Fonte: rfi.fr/tw/; Autore originale: Fulin 

Ora di pubblicazione: 23/01/2021 

Traduttrice:Yanhuo ; Revisore: Ana

Dal movimento anti-revisione di Hong Kong nel 2019, Wang Fengyao è stato chiamato la “nonna Wang” che ha partecipato a molte manifestazioni democratiche e ha sventolato la bandiera britannica e perso i contatti con il mondo esterno. Nell’ottobre dello scorso anno, è tornata a Hong Kong dopo essere stata “rilasciata su cauzione in attesa di processo”.La sera del 22 gennaio, ora locale, è stato arrestato con l’accusa di ostacolare i doveri ufficiali mentre teneva uno slogan in una posizione leggera di fronte al villaggio di Shang Tak, Tseung Kwan O, Hong Kong. 

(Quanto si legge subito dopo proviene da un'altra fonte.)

(* ===== verification/Hashing.v ===== *)
(** * Transaction hashes and signature hashes

    Models [src/consensus/core/src/hashing/{mod,tx,sighash_type,sighash}.rs]
    and the hashers of [src/crypto/hashes/src/hashers.rs]: how a transaction is
    written into the hasher for its id and its hash, and the transcript an
    ML-DSA-87 signature commits to, with the cache of sub-hashes shared by the
    inputs. A hasher is its domain key, its digest length and the bytes written
    to it so far; only [finalize] calls the BLAKE2b package. *)

From stdpp Require Import base list gmap strings.
From Stdlib Require Import ZArith Lia.
From S2P Require Import Prelude Tx Bytes.

Local Open Scope Z_scope.

(** A Rust byte-string literal. *)
Definition b_ (s : string) : list byte :=
  (λ a, Z.of_N (Ascii.N_of_ascii a)) <$> String.list_ascii_of_string s.

(** ** Hashers *)

Record Hasher := mkHasher {
  hasher_key : list byte;
  hasher_length : nat;
  written : list byte;
}.

(** [blake2b_hasher!] and [blake2b_512_hasher!]. *)
Definition TransactionSigningHash : Hasher := mkHasher (b_ "TransactionSigningHash") 32 [].
Definition TransactionId64 : Hasher := mkHasher (b_ "TransactionID64") 64 [].
Definition TransactionHash64 : Hasher := mkHasher (b_ "TransactionHash64") 64 [].
Definition TransactionSigningHash64 : Hasher := mkHasher (b_ "TransactionSigningHash64") 64 [].

Definition update (h : Hasher) (data : list byte) : Hasher :=
  mkHasher (hasher_key h) (hasher_length h) (written h ++ data).
Definition finalize `{Crypto} (h : Hasher) : list byte :=
  blake2b (hasher_length h) (hasher_key h) (written h).

(** [HasherExtensions]. *)
Definition write_len (h : Hasher) (n : Z) : Hasher := update h (to_le_bytes 8 n).
Definition write_u8 (h : Hasher) (z : Z) : Hasher := update h (to_le_bytes 1 z).
Definition write_u16 (h : Hasher) (z : Z) : Hasher := update h (to_le_bytes 2 z).
Definition write_u32 (h : Hasher) (z : Z) : Hasher := update h (to_le_bytes 4 z).
Definition write_u64 (h : Hasher) (z : Z) : Hasher := update h (to_le_bytes 8 z).
Definition write_var_bytes (h : Hasher) (bytes : list byte) : Hasher :=
  update (write_len h (len bytes)) bytes.

(** [Hash64::as_bytes] and [Hash64::from_bytes]. *)
Definition hash64_bytes (h : Hash64) : list byte := to_le_bytes 64 h.
Definition hash64_from_bytes (bytes : list byte) : Hash64 := le_val bytes.

(** ** Transaction id and hash *)

(** [TxEncodingFlags]. *)
Record TxEncodingFlags := mkTxEncodingFlags {
  EXCLUDE_SIGNATURE_SCRIPT : bool;
  EXCLUDE_MASS_COMMIT : bool;
}.
Definition FULL : TxEncodingFlags := mkTxEncodingFlags false false.

Definition write_outpoint (h : Hasher) (o : TransactionOutpoint) : Hasher :=
  update (update h (hash64_bytes (transaction_id o))) (to_le_bytes 4 (index o)).

Definition write_input (flags : TxEncodingFlags) (h : Hasher) (i : TransactionInput) : Hasher :=
  let h := write_outpoint h (previous_outpoint i) in
  let h :=
    if negb (EXCLUDE_SIGNATURE_SCRIPT flags)
    then update (write_var_bytes h (signature_script i)) [sig_op_count i]
    else write_var_bytes h [] in
  update h (to_le_bytes 8 (sequence i)).

Definition write_output (h : Hasher) (o : TransactionOutput) : Hasher :=
  let h := update h (to_le_bytes 8 (value o)) in
  let h := update h (to_le_bytes 2 (spk_version (out_script_public_key o))) in
  write_var_bytes h (spk_script (out_script_public_key o)).

Definition write_transaction (h : Hasher) (tx : Transaction) (flags : TxEncodingFlags) : Hasher :=
  let h := update h (to_le_bytes 2 (tx_version tx)) in
  let h := write_len h (len (inputs tx)) in
  let h := foldl (write_input flags) h (inputs tx) in
  let h := write_len h (len (outputs tx)) in
  let h := foldl write_output h (outputs tx) in
  let h := update h (to_le_bytes 8 (lock_time tx)) in
  let h := update h (subnetwork_bytes (subnetwork_id tx)) in
  let h := update h (to_le_bytes 8 (gas tx)) in
  let h := write_var_bytes h (payload tx) in
  if negb (EXCLUDE_MASS_COMMIT flags) && (mass_commitment tx >? 0)
  then update h (to_le_bytes 8 (mass_commitment tx)) else h.

Definition tx_hash `{Crypto} (tx : Transaction) : Hash64 :=
  hash64_from_bytes (finalize (write_transaction TransactionHash64 tx FULL)).
Definition hash_pre_crescendo `{Crypto} (tx : Transaction) : Hash64 :=
  hash64_from_bytes (finalize (write_transaction TransactionHash64 tx (mkTxEncodingFlags false true))).
Definition id_flags (tx : Transaction) : TxEncodingFlags :=
  if is_coinbase tx then FULL else mkTxEncodingFlags true true.
Definition tx_id_hash `{Crypto} (tx : Transaction) : Hash64 :=
  hash64_from_bytes (finalize (write_transaction TransactionId64 tx (id_flags tx))).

Immagine: Wang Fengyao (da Internet)

È stato riferito che venerdì è l’anniversario della morte di una ragazza di 15 anni Chen Yanlin, morta per ragioni sconosciute durante la campagna anti-revisione. Lo stesso giorno, i cittadini di Hong Kong hanno pianto spontaneamente all’incrocio Shang Tak a Tseung Kwan O. Anche Wang Fengyao è venuto sulla scena per lanciare uno slogan, ed è stato successivamente arrestato dalla polizia di Hong Kong per “impedire agli agenti di polizia di svolgere i propri compiti”. La polizia ha detto che verso le 7 di ieri sera, durante una pattuglia, una donna è stata trovata con un cartello con un cartello in un passaggio pedonale in Tong Ming Street a Tseung Kwan O, impedendo ai pedoni di attraversare la strada. Gli ufficiali si fecero avanti per convincere, ma lei si rifiutò di collaborare. Gli agenti hanno arrestato la donna locale di 64 anni soprannominata Wang con l’accusa di “ostacolare gli agenti di polizia nell’esercizio delle loro funzioni”.

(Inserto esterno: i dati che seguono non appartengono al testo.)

(* ===== verification/SigHash.v ===== *)
(** * What an ML-DSA-87 signature commits to

    Theorems about [calc_mldsa87_signature_hash] of Hashing: the cache of
    sub-hashes never changes a digest, and the digest commits to the fields the
    hash type selects. *)

From stdpp Require Import base list gmap strings.
From Stdlib Require Import ZArith Lia.
From S2P Require Import Prelude Tx Bytes Hashing.

Local Open Scope Z_scope.

Section sighash.
Context `{Crypto}.

(** The digest of the sub-hashes and of the transcript. *)
Definition H64 (d : list byte) : list byte :=
  blake2b (hasher_length TransactionSigningHash64) (hasher_key TransactionSigningHash64) d.

Definition prev_data (tx : Transaction) : list byte :=
  concat (enc_outpoint <$> (previous_outpoint <$> inputs tx)).
Definition seq_data (tx : Transaction) : list byte :=
  concat (to_le_bytes 8 <$> (sequence <$> inputs tx)).
Definition sig_op_data (tx : Transaction) : list byte := sig_op_count <$> inputs tx.
Definition outputs_data (tx : Transaction) : list byte := concat (enc_output <$> outputs tx).
Definition payload_data (tx : Transaction) : list byte := enc_var_bytes (payload tx).

Lemma finalize_foldl {A} (f : Hasher → A → Hasher) enc l :
  (∀ h a, params (f h a) = params h) → (∀ h a, written (f h a) = written h ++ enc a) →
  finalize (foldl f TransactionSigningHash64 l) = H64 (concat (enc <$> l)).
Proof.
  intros Hp Hw. apply finalize_params; [by apply params_foldl|].
  by rewrite (written_foldl f enc).
Qed.

Lemma written_mldsa87_output h o :
  written (mldsa87_write_output h o) = written h ++ enc_output o.
Proof. unfold mldsa87_write_output, mldsa87_write_script_public_key, enc_output, enc_spk, enc_var_bytes.
  by rewrite !written_update, <- !app_assoc. Qed.

(** ** The sub-hashes, as the hash type selects them *)

Definition prev_sub (tx : Transaction) (t : SigHashType) : list byte :=
  if is_sighash_anyone_can_pay t then ZERO_HASH64 else H64 (prev_data tx).
Definition seq_sub (tx : Transaction) (t : SigHashType) : list byte :=
  if is_sighash_single t || is_sighash_anyone_can_pay t || is_sighash_none t
  then ZERO_HASH64 else H64 (seq_data tx).
Definition sig_op_sub (tx : Transaction) (t : SigHashType) : list byte :=
  if is_sighash_anyone_can_pay t then ZERO_HASH64 else H64 (sig_op_data tx).
Definition outputs_sub (tx : Transaction) (t : SigHashType) (i : nat) : list byte :=
  if is_sighash_none t then ZERO_HASH64
  else if is_sighash_single t then
    match outputs tx !! i with Some o => H64 (enc_output o) | None => ZERO_HASH64 end
  else H64 (outputs_data tx).
Definition payload_sub (tx : Transaction) : list byte :=
  if is_native (subnetwork_id tx) && bool_decide (payload tx = []) then ZERO_HASH64
  else H64 (payload_data tx).

Definition transcript (tx : Transaction) (input : TransactionInput) (entry : UtxoEntry)
    (i : nat) (t : SigHashType) : list byte :=
  MLDSA87_SIGHASH_DOMAIN ++ to_le_bytes 2 (tx_version tx) ++
  prev_sub tx t ++ seq_sub tx t ++ sig_op_sub tx t ++
  enc_outpoint (previous_outpoint input) ++ enc_spk (script_public_key entry) ++
  to_le_bytes 8 (amount entry) ++ to_le_bytes 8 (sequence input) ++ [sig_op_count input] ++
  outputs_sub tx t i ++ to_le_bytes 8 (lock_time tx) ++ subnetwork_bytes (subnetwork_id tx) ++
  to_le_bytes 8 (gas tx) ++ payload_sub tx ++ [t].

(** ** The cache *)

(** Each cell is empty or holds the sub-hash of this transaction. *)
Definition cell_ok (c : option (list byte)) (h : list byte) : Prop := c = None ∨ c = Some h.
Record coherent (tx : Transaction) (r : ReusedValues) : Prop := {
  co_prev : cell_ok (r_previous_outputs_hash r) (H64 (prev_data tx));
  co_seq : cell_ok (r_sequences_hash r) (H64 (seq_data tx));
  co_sig : cell_ok (r_sig_op_counts_hash r) (H64 (sig_op_data tx));
  co_outputs : cell_ok (r_outputs_hash r) (H64 (outputs_data tx));
  co_payload : cell_ok (r_payload_hash r) (H64 (payload_data tx));
}.

Lemma coherent_new tx : coherent tx ReusedValues_new.
Proof. by split; left. Qed.

(** Every sub-hash function returns what its name says and keeps the cache
    coherent. *)
Ltac use_cells :=
  repeat match goal with Hc : ?f ?r = (_ : option _) |- context [?f ?r] => rewrite Hc end.
Ltac solve_cell :=
  match goal with Hc : coherent _ _ |- _ => destruct Hc as [[] [] [] [] []] end;
  use_cells; split; try done; split; simpl; use_cells; unfold cell_ok; auto.

Lemma mldsa87_previous_outputs_hash_spec tx t r :
  coherent tx r →
  (mldsa87_previous_outputs_hash tx t r).1 = prev_sub tx t ∧
  coherent tx (mldsa87_previous_outputs_hash tx t r).2.
Proof.
  intros Hc. unfold mldsa87_previous_outputs_hash, prev_sub.
  destruct (is_sighash_anyone_can_pay t); [done|].
  rewrite (finalize_foldl _ (λ i, enc_outpoint (previous_outpoint i)));
    [|done|intros; unfold mldsa87_write_outpoint, enc_outpoint; by rewrite !written_update, <- app_assoc].
  rewrite (list_fmap_compose previous_outpoint enc_outpoint). fold (prev_data tx).
  unfold reuse_previous_outputs_hash. solve_cell.
Qed.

In risposta, l’organizzazione britannica per i diritti umani “Hong Kong Monitor” ha rilasciato una dichiarazione in cui afferma che l’arresto della nonna Wang è stata un’altra violazione della democrazia e della libertà di espressione a Hong Kong. Il fondatore dell’organizzazione, Benedict Rogers, vice presidente del Comitato conservatore britannico per i diritti umani, ha affermato: “Ora sembra che anche i pensionati che tengono cartelli di protesta ai passaggi pedonali siano un crimine”. I supervisori di Hong Kong credono che sia la soppressione della democrazia da parte di Hong Kong e infrange i limiti. Inoltre, chiedono al governo di Hong Kong di rilasciare la nonna Wang il prima possibile e di sollecitare la comunità internazionale a concordare con i fatti verbali per sanzionare i funzionari cinesi e di Hong Kong che hanno soppresso la resistenza democratica.

La 64enne Wang Fengyao ha attirato l’attenzione di molte persone durante la campagna anti-revisione nel giugno dello scorso anno, quando ha più volte alzato la bandiera britannica durante la manifestazione. Quando è tornata alla sua residenza a Shenzhen (vicino a Hong Kong , in Cina) dopo aver partecipato a una manifestazione la mattina presto del 14 agosto dello scorso anno attraverso la dogana al porto di Huanggang, è stata detenuta amministrativamente per 30 giorni dalla polizia di Shenzhen per “aver provocato guai”. Secondo lei, la polizia continentale le ha permesso di “rilasciare su cauzione” dopo averle chiesto di scrivere una lettera di rimorso e di registrare un video mentre la costringeva a partecipare a un “viaggio patriottico” di cinque giorni nella provincia di Shaanxi.